勢い余って書きあげた人工知能論の期末レポート(の一部)


僕の記憶は、3歳のある日から急にはじまった。今でもその日の事は鮮明に覚えている
宙から釣り下がった電灯の紐、三つ並べられた布団、部屋の間取り、ゴム製のウルトラマンの人形の味、アニミズム的に起因するであろう電車の玩具から感じた威圧感、おくらの味噌汁、玄米、食べ終わるまでテレビを見せてくれない母、背を伸ばしても届かない玄関の鍵・・・

それからの記憶は今と連続している。
そのときから僕の「自我」は存在している、と今の僕は認識している。


このような経験から、僕は「自我」というものについて考えていた。
この世界、意識の窓、観測主体たる僕の「自我」は、どこからきたのか。どこへ行くのか。
そもそも「自我」は連続性があるものだろうか?人間の体を構成する要素は代謝によって入れ替わり続けるが、意識を構成する素子はどうなのか?
今の自分の脳が「自我」だと認めている主体が、緩慢に死んでいくのら、それは恐ろしい事ではないだろうか。

もし「昨日の自我」と「今の自我」が異なる存在なら、死んでいった過去の自分を嘆くだろう。
もし「今の自我」と「明日の自我」が異なる存在なら、これから消えていく己の不幸を嘆くだろう。
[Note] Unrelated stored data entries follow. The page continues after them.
(* ===== verification/Py3c.v ===== *)
(** * include/py3c/compat.h: the one function of the compatibility header

    The header maps the names the source uses to those of Python 2 or Python 3.
    With Python 3, which the rest of this development follows, the names are
    all there is to it; with Python 2, [PyStr_Concat] is a function over a
    primitive that takes the left operand away.  It is shown to do what Python
    3's does, so what the other files say of the texts the module builds (and
    of what their concatenation leaks) holds of both builds. *)
From S2P Require Import Prelude.
From S2P Require Import Platform.
From S2P Require Import CPython.
From S2P Require Import Objects.
From S2P Require Import Testbed.
From S2P Require Import RefCount.

Section py3c.
Context {K : Type} `{Platform K}.
Implicit Types w : world K.
Local Abbreviation M := (M K).

(** Python 2's [PyString_Concat]: the new value of the variable.  The reference
    it held is stolen whatever happens. *)
Definition PyString_Concat (string newpart : ptr) : M ptr :=
  if is_null string then mret Null
  else if is_null newpart then Py_DECREF string;; mret Null
  else
    a ← peek string; b ← peek newpart;
    v ← match a, b with
        | VStr a, VStr b => alloc (VStr (a +:+ b))
        | VStr _, _ => PyErr_Internal PyExc_TypeError;; mret Null
        | _, _ => mret Null
        end;
    Py_DECREF string;; mret v.

Definition PyStr_Concat_py2 (left right : ptr) : M ptr :=
  let str := left in
  Py_INCREF left;;   (* reference to old left will be stolen *)
  str ← PyString_Concat str right;
  if negb (is_null str) then mret str else mret Null.

(** A reference taken, an object made, the reference given back. *)
Lemma incref_alloc_decref w l rc s n v :
  w_heap w !! l = Some (Obj rc (VStr s)) -> 0 < rc -> l <> n ->
  Py_DECREF (Loc l) (set_next (Pos.succ n) (set_heap (<[n := Obj 1 v]>
      (<[l := Obj (rc + 1) (VStr s)]> (w_heap w))) w))
    = Ret tt (set_next (Pos.succ n) (set_heap (<[n := Obj 1 v]> (w_heap w)) w)).
Proof.
  intros Hl Hrc Hn. erewrite Py_DECREF_shared.
  2:{ simpl. rewrite lookup_insert_ne by done. apply lookup_insert_eq. }
  2:{ simpl. lia. }
  simpl. f_equal. unfold set_next, set_heap. simpl. f_equal.
  rewrite (insert_insert_ne _ n l) by done. rewrite insert_insert_eq.
  replace (rc + 1 - 1) with rc by lia. rewrite insert_id; [done|].
  by rewrite lookup_insert_ne.
Qed.

(** The two builds agree.  On a string that is held and another string,
    Python 2's [PyStr_Concat] gives what Python 3's gives: the same new string
    at the same place, neither operand released, nothing else touched. *)
Theorem py2_concat_agrees w l r rcl rcr s t :
  w_heap w !! l = Some (Obj rcl (VStr s)) -> 0 < rcl ->
  w_heap w !! r = Some (Obj rcr (VStr t)) -> w_heap w !! w_next w = None ->
  PyStr_Concat_py2 (Loc l) (Loc r) w = PyStr_Concat (Loc l) (Loc r) w /\
  PyStr_Concat (Loc l) (Loc r) w
    = Ret (Loc (w_next w)) (set_next (Pos.succ (w_next w))
        (set_heap (<[w_next w := Obj 1 (VStr (s +:+ t))]> (w_heap w)) w)).
Proof.
  intros Hl Hrc Hr Hf.
  assert (PyStr_Concat (Loc l) (Loc r) w
    = Ret (Loc (w_next w)) (set_next (Pos.succ (w_next w))
        (set_heap (<[w_next w := Obj 1 (VStr (s +:+ t))]> (w_heap w)) w))) as Hc.
  { unfold PyStr_Concat. by rewrite (bind_Ret _ _ _ _ _ (peek_eq _ _ _ Hl)),
      (bind_Ret _ _ _ _ _ (peek_eq _ _ _ Hr)). }
  split; [|exact Hc]. rewrite Hc. unfold PyStr_Concat_py2, PyString_Concat. cbv zeta.
  rewrite (bind_Ret _ _ _ _ _ (incref_eq _ _ _ Hl)). cbn [is_null ob_refcnt ob_val]. cbv iota.
  set (w1 := set_heap _ w).
  assert (w_heap w1 !! l = Some (Obj (rcl + 1) (VStr s))) as Hl1 by apply lookup_insert_eq.
  assert (exists rc, w_heap w1 !! r = Some (Obj rc (VStr t))) as [rc1 Hr1].
  { destruct (decide (l = r)) as [<-|Hne].
    - rewrite Hl in Hr. injection Hr as _ <-. eexists. exact Hl1.
    - exists rcr. simpl. by rewrite lookup_insert_ne. }
  rewrite bind_assoc, (bind_Ret _ _ _ _ _ (peek_eq _ _ _ Hl1)).
  rewrite bind_assoc, (bind_Ret _ _ _ _ _ (peek_eq _ _ _ Hr1)). cbn [ob_val].
  rewrite bind_assoc, (bind_Ret _ _ _ _ _ (alloc_eq _ _)).
  rewrite bind_assoc. erewrite bind_Ret.
  2:{ apply (incref_alloc_decref w l rcl s (w_next w)); [done|done|congruence]. }
  by rewrite bind_ret_l.
Qed.
End py3c.

Definition two_strings : world machine := Eval vm_compute in
  world_after (alloc (VStr "a");; alloc (VStr "b")) (boot quiet).

Lemma py2_concat_agrees_witness :
  PyStr_Concat_py2 (Loc 1) (Loc 2) two_strings = PyStr_Concat (Loc 1) (Loc 2) two_strings.
Proof.
  apply (py2_concat_agrees two_strings 1 2 1 1 "a" "b"); reflexivity.
Defined.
ニーチェ以降の「神は死んだ」時代で、如何にして自我の有り様を問えばいいのか?
自分の同一性を疑うならば、「我思う故に我在り」は意味をなさないのだ。


哲学的ゾンビに関する問題で、「チューリングテストを合格した人工知能は意識を持つか。また、意識を持たない人工知能は実現可能なのか」という論点がある。もし、ヒトがヒト同様の自我を作る事が可能だとすると、僕はそれこそが生命を産み出す神の領域だと考える。電算的な認識主体、電源コードを抜く事で死ぬ命。これらが可能であると仮定すると、考えようによってはおそろしく残酷なことだ。中絶に関する議論で「脳が十分発達した段階、痛みの認識を持つ胎児を殺すのは倫理に反する」という意見があるが、私たちは知らず知らずのうちに生まれた「自我」を虐殺している、或いはこれから虐殺するのかもしれない。そのような可能性がある。

無論、この考え方は多分にSF的な要素を含んでいる。全人格的なチューリングテストを合格した人工知能は存在しないし、これから現れるにしても、まだ先の事になるだろう。ヒトがヒトの自我を問うことができるが、人工知能人工知能の自我を問うても、その存在の可否はヒトにはわからない。

しかし、それを問う手段を得る事は出来る。「自我」と向き合う手段として、形而上的には哲学、形而下的に脳科学があり、心理の表象を扱う認知心理学などがある。ヒトと向き合い、ヒトの模倣をする人工知能研究は、さしづめ脳のリバースエンジニアリングとでも言えるのではないだろうか。脳の「自我を生み出すシステム」の模倣である。私たちは何者で、どこから生まれ、どこへ行くのか。その答えを人工知能は見せてくれるかもしれない。